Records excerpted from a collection
----------------
(* ===== verification/Concurrent.v ===== *)
(** * Concurrent execution

    A replica executes commands in several goroutines at once: each computes an
    order ([getExecutionOrder]) and then walks through it
    ([executeDependencyChain]), while others do the same and messages change the
    instances.  [src/consensus/manager.go] lists the races this may cause as an
    open question.  Here the loop of [executeDependencyChain] is taken apart into
    its passes, and the passes of all goroutines are interleaved with each other
    and with everything else a replica does, but for the computation of an order,
    which is one step: as if it held a lock.  Then commands are executed after
    the dependencies that they, or the commands on a cycle with them, have been
    committed with; indirect dependencies can be overtaken.  The code holds no
    such lock: [Interleaved] takes the computation of an order apart as well, and
    shows that what is reached here is reached there, by the schedules in which
    nobody disturbs it. *)

From S2P Require Import Prelude Bytes Types GoTime Serializer Instruction Containers.
From S2P Require Import Instance Dependencies Messages Manager Invariant Prepare Handlers.
From S2P Require Import Tarjan Execute Order Execution Leader Replica Frame Components.

(** ** The loop, pass by pass *)

(** A goroutine in [executeDependencyChain]: the instances it has looked up, the
    ids that it has yet to go through, and the one it executes up to. *)
Record chain := mkChain {
  ch_imap : gmap InstanceID (option ptr);
  ch_iids : list InstanceID;
  ch_target : InstanceID;
}.

Section passes.
Context {St : Store} {Mo : MapOrder} {Pl : Placement} {Uu : UUIDLib}.
Abbreviation M := (ST Manager error).

(** One pass; [None] when the loop is left. *)
Definition chain_pass (c : chain) : M (option chain) :=
  match ch_iids c with
  | [] => mret None
  | iid :: iids =>
      instance ← deref (mjoin (ch_imap c !! iid));
      i ← load instance;
      if decide (i_Status i = INSTANCE_COMMITTED) then
        _ ← applyInstance instance;
        mret (if decide (i_InstanceID i = ch_target c) then None
              else Some (mkChain (ch_imap c) iids (ch_target c)))
      else if decide (i_Status i = INSTANCE_EXECUTED)
      then mret (Some (mkChain (ch_imap c) iids (ch_target c)))
      else fail (Errorf "Uncommitted dependencies should be handled before calling executeDependencyChain")
  end.

(** The loop is its passes. *)
Lemma execute_chain_passes imap iids t m :
  execute_chain imap iids t m =
    match chain_pass (mkChain imap iids t) m with
    | (Ok None, m') => (Ok tt, m')
    | (Ok (Some c), m') => execute_chain (ch_imap c) (ch_iids c) (ch_target c) m'
    | (Fail e, m') => (Fail e, m')
    | (Panic, m') => (Panic, m')
    end.
Proof.
  destruct iids as [|iid iids]; [done|]. cbn [execute_chain]. unfold chain_pass. cbn [ch_iids ch_imap ch_target].
  destruct (mjoin (imap !! iid)) as [p|]; [|done]. cbn [deref]. rewrite !bind_ret, !bind_load.
  destruct (m_heap m !! p) as [i|]; [|done]. case_decide; [|by case_decide].
  unfold mbind, ST_bind. destruct (applyInstance p m) as [[]]; [|done..]. by case_decide.
Qed.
----------------
- _What you should do_
Retype the records above, but only those lines that fall between the line containing "its passes, and" and the line containing "which is one", with both of those lines included, exactly as written.

- _Solved exercise_
    its passes, and the passes of all goroutines are interleaved with each other
    and with everything else a replica does, but for the computation of an order,
    which is one step: as if it held a lock.  Then commands are executed after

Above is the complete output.